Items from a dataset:

== == ==

(** Coalescing: whichever buddies merge, a well-formed chunk in hand results, and in the end its buddy is not free. *)
Lemma merge_loop_spec fuel np b fl live f ct o :
  wf np b fl (Some (f, o)) live -> FREELIST_SIZE - o <= Z.of_nat fuel ->
  exists b' fl' f' ct' o', merge_loop fuel b f ct o = Some (b', f', ct', o') /\
    wf np b' fl' (Some (f', o')) live /\ (merged fl -> merged fl') /\ forall X, is_buddy f' o' X -> X ∉ fl' o'.
Proof.
  revert b fl f ct o. induction fuel as [|fuel IH]; intros b fl f ct o W Hf.
  { pose proof (chunk_order _ _ _ _ _ W f o (or_intror eq_refl)). lia. }
  assert (Hc : held fl (Some (f, o)) f o) by by right.
  pose proof (chunk_order _ _ _ _ _ W f o Hc) as Ho. cbn [merge_loop].
  destruct (Z.ltb_spec o FREELIST_SIZE); [|lia].
  pose proof (ck_align _ _ (wf_chunks _ _ _ _ _ W) _ _ Hc) as [q Hq].
  pose proof (bsize_pos o ltac:(lia)) as Hp. pose proof (bsize_succ o ltac:(lia)) as Hs.
  unfold PAGE_SIZE in Hp.
  (* what happens at the buddy [X], on either side *)
  assert (Hside : forall X,
    (X = f + bsize o /\ (bsize (o + 1) | f) \/ X = f - bsize o /\ (bsize (o + 1) | X)) ->
    (bsize o | X) ->
    (allocated_in_map (memr_head b) X = Some true /\ X ∉ fl o) \/
    (allocated_in_map (memr_head b) X = Some false /\ exists h, heads b !! X = Some h /\ (level h <> o -> X ∉ fl o) /\
      (level h = o -> exists b' fl', unlink b X = Some b' /\
         wf np b' fl' (Some (Z.min f X, o + 1)) live /\ (merged fl -> merged fl')))).
  { intros X Hbud HX. destruct (allocated_in_map_total (memr_head b) X) as [[|] Hal]; [apply W| |].
    { left. split; [done|]. intros Hin. assert (Hfr : page_free (memr_head b) X) by (apply (ck_free _ _ (wf_chunks _ _ _ _ _ W) X o); [by left|lia]). unfold page_free in Hfr. congruence. }
    right. split; [done|].
    destruct (buddy_chunk _ _ f o X (wf_chunks _ _ _ _ _ W) Hc HX Hbud Hal) as (o' & [Hin|[= -> ->]] & Hle);
      [|lia].
    pose proof (chunk_order _ _ _ _ _ W X o' (or_introl Hin)) as Ho'.
    destruct (lo_chain _ _ (wf_lists _ _ _ _ _ W) o' Ho') as (c & _ & Hch).
    destruct (chain_head _ _ _ _ _ _ X Hch Hin) as (h & Hh & Hlv). exists h. split; [done|].
    split; [intros Hlo Hin'; by apply Hlo; rewrite Hlv; apply (lo_uniq _ _ (wf_lists _ _ _ _ _ W) _ _ X)|]. intros Hlo. assert (o' = o) as -> by congruence. exact (wf_coalesce np b fl live f o X W Hin Hbud). }
  assert (Hstop : forall X, X ∉ fl o -> (forall Y, is_buddy f o Y -> Y = X) -> exists b' fl' f' ct' o', Some (b, f, ct, o) = Some (b', f', ct', o') /\
    wf np b' fl' (Some (f', o')) live /\ (merged fl -> merged fl') /\ forall X, is_buddy f' o' X -> X ∉ fl' o').
  { intros X HX HY. exists b, fl, f, ct, o. split; [done|]. split; [done|]. split; [done|]. intros Y Hb. by rewrite (HY Y Hb). }
  assert (Hodd : forall r, (bsize (o + 1) | f) -> f = (2 * r + 1) * bsize o -> False).
  { intros r [x Hx] Hr. rewrite Hs in Hx. assert (bsize o * (2 * x) = bsize o * (2 * r + 1)) as E by lia. apply Z.mul_reg_l in E; lia. }
  assert (Hpar : (Z.land f (bsize o) =? 0) = Z.even q)
    by (rewrite Hq; apply land_buddy; unfold PAGE_SHIFT; lia).
  rewrite Hpar. destruct (Z.even q) eqn:Eq; cbn [negb].
  - apply Z.even_spec in Eq as [r Er]. assert (Hlow : (bsize (o + 1) | f)) by (exists r; lia).
    assert (HY : forall Y, is_buddy f o Y -> Y = f + bsize o). { intros Y [[-> _]|[-> [x Hx]]]; [done|]. exfalso. apply (Hodd x Hlow). rewrite Hs in Hx. lia. }
    destruct (Hside (f + bsize o)) as [[-> HX]|[-> (h & -> & HX & Hun)]]; cbn; [by left|exists (q + 1); lia|by apply (Hstop (f + bsize o))|].
    case_test; cbn; [by apply (Hstop (f + bsize o)); auto|]. destruct (Hun E) as (b' & fl' & -> & W' & M'). cbn.
    rewrite Z.min_l in W' by lia. destruct (IH _ _ _ (tail_of (f + bsize o + bsize o)) _ W') as (b2 & fl2 & f2 & ct2 & o2 & E2 & W2 & M2 & N2); [lia|]. exists b2, fl2, f2, ct2, o2. auto 10.
  - rewrite <- Z.negb_odd in Eq. apply negb_false_iff, Z.odd_spec in Eq as [r Er]. assert (Hup : (bsize (o + 1) | f - bsize o)) by (exists r; lia).
    assert (HY : forall Y, is_buddy f o Y -> Y = f - bsize o). { intros Y [[-> Hd]|[-> _]]; [|done]. exfalso. apply (Hodd r Hd). lia. }
    destruct (Hside (f - bsize o)) as [[-> HX]|[-> (h & -> & HX & Hun)]]; cbn; [by right|exists (q - 1); lia|by apply (Hstop (f - bsize o))|].
    case_test; cbn; [by apply (Hstop (f - bsize o)); auto|]. destruct (Hun E) as (b' & fl' & -> & W' & M'). cbn.
    rewrite Z.min_r in W' by lia. destruct (IH _ _ _ ct _ W') as (b2 & fl2 & f2 & ct2 & o2 & E2 & W2 & M2 & N2); [lia|]. exists b2, fl2, f2, ct2, o2. auto 10.
Qed.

== == ==

Reproduce all lines from the records above that include the word "unfold".

◆ **Result of this task**
  unfold PAGE_SIZE in Hp.
    { left. split; [done|]. intros Hin. assert (Hfr : page_free (memr_head b) X) by (apply (ck_free _ _ (wf_chunks _ _ _ _ _ W) X o); [by left|lia]). unfold page_free in Hfr. congruence. }
    by (rewrite Hq; apply land_buddy; unfold PAGE_SHIFT; lia).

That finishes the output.